When Sarah Palin appeared on the national stage, she was stepping into an archetype that already existed. In personality, looks, and behavior she resembled nothing less than our cultural image of the frontier woman.  She was something out of history -- something that we already knew, were quite familiar with, and strongly approve of. But at the same time it's true that few people living (and those very aged) have ever met a frontier woman of the original breed. Our archetype comes from somewhere else. It comes, in fact from the movies. And in large part,  from Maureen O'Hara.

While Palin looks nothing like O'Hara (who was a redhead, just for starters), the gestalt --  the overall picture -- is strikingly similar. The same strong features, the same sense of character, the same way of holding themselves. They even have the same powerful jawline that would look masculine on a less feminine woman.

The importance of the frontier woman cannot be overrated, because it was the women, in the end, who broke the frontier. Mountain men and related types had been traversing the wilderness for decades before the Westward Migration got rolling, without leaving behind as much as a scratch on the landscape. It was the women -- and their families -- who made the land bend, who brought with them a sense of permanency, who civilized the frontier. Where men went, they created forts and outposts. When women followed, they established settlements and towns.

These women were what Florence King calls "viragoes" -- not in the accepted sense of the nag, but in the original sense of the woman who is strong in and of herself. King argues for the virago as being the true model for modern women, as opposed the whiney and vindictive quintessentially urban radfem.

We could do far worse than O'Hara (or Palin) as our prototype for the modern virago. (There's a Spanish term that covers similar ground, "hembra", meaning the same in the female sense as "macho" does for the male. Why the term never caught on in this country I leave to speculation by the reader.)

Such women are no rarity. They exist all over the country. We could all come up with a list of our own. Mine includes the woman who assisted her adolescent child in recovering from an emotional breakdown while she herself was recovering from cancer, the woman who has steadily home-schooled all her children, sending them to places like Yale, and has just seen her eldest son off to wars against the Jihadis, and the woman who kept together a family and established a career after her weak husband succumbed to drug addiction. (We could also add Maureen O'Hara herself to this list. When her husband, pilot Charles Blair, died in a plane crash in 1978, she took over the operation of his commuter airline, Antilles, becoming the first American woman to run an airline.)

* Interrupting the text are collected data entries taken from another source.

(* ===== verification/Devices.v ===== *)
(** The keyboard and timer drivers: kernel/keyboard.c and kernel/pit.c. *)

From S2P Require Import Prelude Machine State Vga.

Module Keyboard.

Definition KEY_NONE : Z := 0.
Definition KEY_UP : Z := 256.
Definition KEY_DOWN : Z := 257.
Definition KEY_LEFT : Z := 258.
Definition KEY_RIGHT : Z := 259.
Definition KEY_F1 : Z := 260.
Definition KEY_F10 : Z := 269.
Definition KEY_F12 : Z := 271.

(** The cases of the [switch]: scan codes and the characters of the keys. *)
Definition letters : list (Z * Z) :=
  zip [0x02; 0x03; 0x04; 0x05; 0x06; 0x07; 0x08; 0x09; 0x0A; 0x0B;
       0x1E; 0x30; 0x2E; 0x20; 0x12; 0x21; 0x22; 0x23; 0x17; 0x24; 0x25; 0x26; 0x32;
       0x31; 0x18; 0x19; 0x10; 0x13; 0x1F; 0x14; 0x16; 0x2F; 0x11; 0x2D; 0x15; 0x2C;
       0x1C; 0x39; 0x0E]
      (codes "1234567890abcdefghijklmnopqrstuvwxyz" ++ [10; 32; 8]).
Definition function_keys : list (Z * Z) :=
  zip [0x48; 0x50; 0x4B; 0x4D; 0x3B; 0x3C; 0x3D; 0x3E; 0x3F; 0x40; 0x41; 0x42; 0x43;
       0x44; 0x57; 0x58] (seqZ KEY_UP 16).
Definition switch (code : Z) (cases : list (Z * Z)) (default : Z) : Z :=
  match List.find (fun kv => kv.1 =? code) cases with
  | Some kv => kv.2
  | None => default
  end.
Definition key_of (code : Z) : Z := switch code (letters ++ function_keys) KEY_NONE.

Definition read : K Z :=
  code ← inb 0x60;
  if negb (Z.land code 0x80 =? 0) then mret KEY_NONE
  else mret (key_of code).

End Keyboard.

Module Pit.

Definition HZ : Z := 100.

Definition read_pit_count : K Z :=
  cli;;
  outb 0x43 0x00;;
  count ← inb 0x40;
  high ← inb 0x40;
  let count := Z.lor count (Z.shiftl high 8) in
  sti;;
  mret count.

Definition pit_init (divisor : Z) : K unit :=
  cli;;
  outb 0x43 0x36;;
  outb 0x40 (Z.land divisor 0xFF);;
  outb 0x40 (Z.land (Z.shiftr divisor 8) 0xFF);;
  sti.

Definition get_seconds : K Z := gets (fun s => u32 (ticks s) / HZ).

End Pit.

(** * What the drivers do *)

Section guarantees.
Import Keyboard Pit.

(** The byte the next read of a port gives. *)
Definition next_byte (s : kst) (port : Z) : Z :=
  u8 (device (mach s) (u16 port) (reads (mach s))).

(** [read] takes one byte from the keyboard port.  The release of a key and
    a key the table does not have give 0; different keys give different
    values, characters below 128 and the other keys from [KEY_UP] to
    [KEY_F12]. *)
Theorem read_decodes s :
  let code := next_byte s 0x60 in
  (exists s', read s = Ok (if 0x80 <=? code then KEY_NONE else key_of code) s' /\
     trace (mach s') = Inb 0x60 :: trace (mach s) /\ ram (mach s') = ram (mach s)) /\
  (forall a b, 0 <= a < 256 -> 0 <= b < 256 -> key_of a = key_of b -> key_of a <> KEY_NONE ->
     a = b) /\
  (forall a, 0 <= a < 256 -> 0 <= key_of a < 128 \/ KEY_UP <= key_of a <= KEY_F12).
Proof.
  intros code. assert (in_u8 code) as Hcode by apply u8_range.
  split; [|split].
  - assert (forallb (fun c => Bool.eqb (negb (Z.land c 0x80 =? 0)) (0x80 <=? c)) (seqZ 0 256) = true)
      as Hbit by (by vm_compute).
    rewrite forallb_forall in Hbit. specialize (Hbit code).
    apply Bool.eqb_prop in Hbit; [|by apply list_elem_of_In, elem_of_seqZ; unfold in_u8 in Hcode].
    unfold read, inb. unfold mbind, K_bind. fold (next_byte s 0x60). fold code. rewrite Hbit.
    by destruct (0x80 <=? code); eexists.
  - assert (forallb (fun a => forallb (fun b =>
      negb (key_of a =? key_of b) || (key_of a =? KEY_NONE) || (a =? b)) (seqZ 0 256))
      (seqZ 0 256) = true) as Hinj by (by vm_compute).
    intros a b Ha Hb Hab Hne. rewrite forallb_forall in Hinj.
    specialize (Hinj a ltac:(by apply list_elem_of_In, elem_of_seqZ)).
    rewrite forallb_forall in Hinj. specialize (Hinj b ltac:(by apply list_elem_of_In, elem_of_seqZ)).
    rewrite Hab, Z.eqb_refl in Hinj. simpl in Hinj. rewrite Hab in Hne.
    rewrite (proj2 (Z.eqb_neq _ _)) in Hinj by done. by apply Z.eqb_eq.
  - assert (forallb (fun a => (0 <=? key_of a) && (key_of a <? 128) ||
      (KEY_UP <=? key_of a) && (key_of a <=? KEY_F12)) (seqZ 0 256) = true) as Hr by (by vm_compute).
    intros a Ha. rewrite forallb_forall in Hr.
    specialize (Hr a ltac:(by apply list_elem_of_In, elem_of_seqZ)). lia.
Qed.

(** [pit_init] sends the two halves of the divisor, low byte first, with
    interrupts off; the timer puts them together to the low 16 bits. *)
Theorem pit_init_loads_divisor divisor s :
  in_u32 divisor ->
  exists s' low high, pit_init divisor s = Ok tt s' /\
    trace (mach s') =
      [Sti; Outb 0x40 high; Outb 0x40 low; Outb 0x43 0x36; Cli] ++ trace (mach s) /\
    low + 2 ^ 8 * high = divisor mod 2 ^ 16 /\ ram (mach s') = ram (mach s).
Proof.
  intros Hd. eexists _, _, _. split; [reflexivity|]. split; [reflexivity|]. split; [|done].
  rewrite !land_0xFF, Z.shiftr_div_pow2 by lia. unfold u8. width_lia.
Qed.

Lemma pit_init_loads_divisor_witness :
  exists s', pit_init 11931 (boot_state [] no_device) = Ok tt s' /\
    trace (mach s') = [Sti; Outb 0x40 46; Outb 0x40 155; Outb 0x43 0x36; Cli].
Proof.
  destruct (pit_init_loads_divisor 11931 (boot_state [] no_device) ltac:(unfold in_u32; lia))
    as (s' & low & high & R & Ht & Hsum & _).
  exists s'. split; [exact R|].
  assert (s' = match pit_init 11931 (boot_state [] no_device) with Ok _ t => t | _ => s' end) as ->
    by (by rewrite R).
  vm_compute. reflexivity.
Defined.

End guarantees.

The frontier was supposed to have "closed" by 1900, when no area existed in the continental United States that remained unsurveyed, unsettled, or untrod. That was undoubtedly the case in the real world. But in the American psyche, it's another story. There, the frontier will never be closed --  it survives as a living reality. The Westward Migration is this country's Odyssey, in the same way that the Civil War is its Iliad. What the road west implanted in our character remains, for good or ill, and is likely to remain for as long as there is an America.

That is why Sarah Palin will prove immune to attacks by the legacy media, no matter what form they may take. Palin reflects an ideal - an aspect of our best selves burned into history and made a permanent part of us all. In Palin they have come up against an archetype, a facet of the American character. This is not something you run into every day, not something the media has much experience with, and something that they will discover is not at all vulnerable to the techniques they're used to.

J.R. Dunn is consulting editor of American Thinker.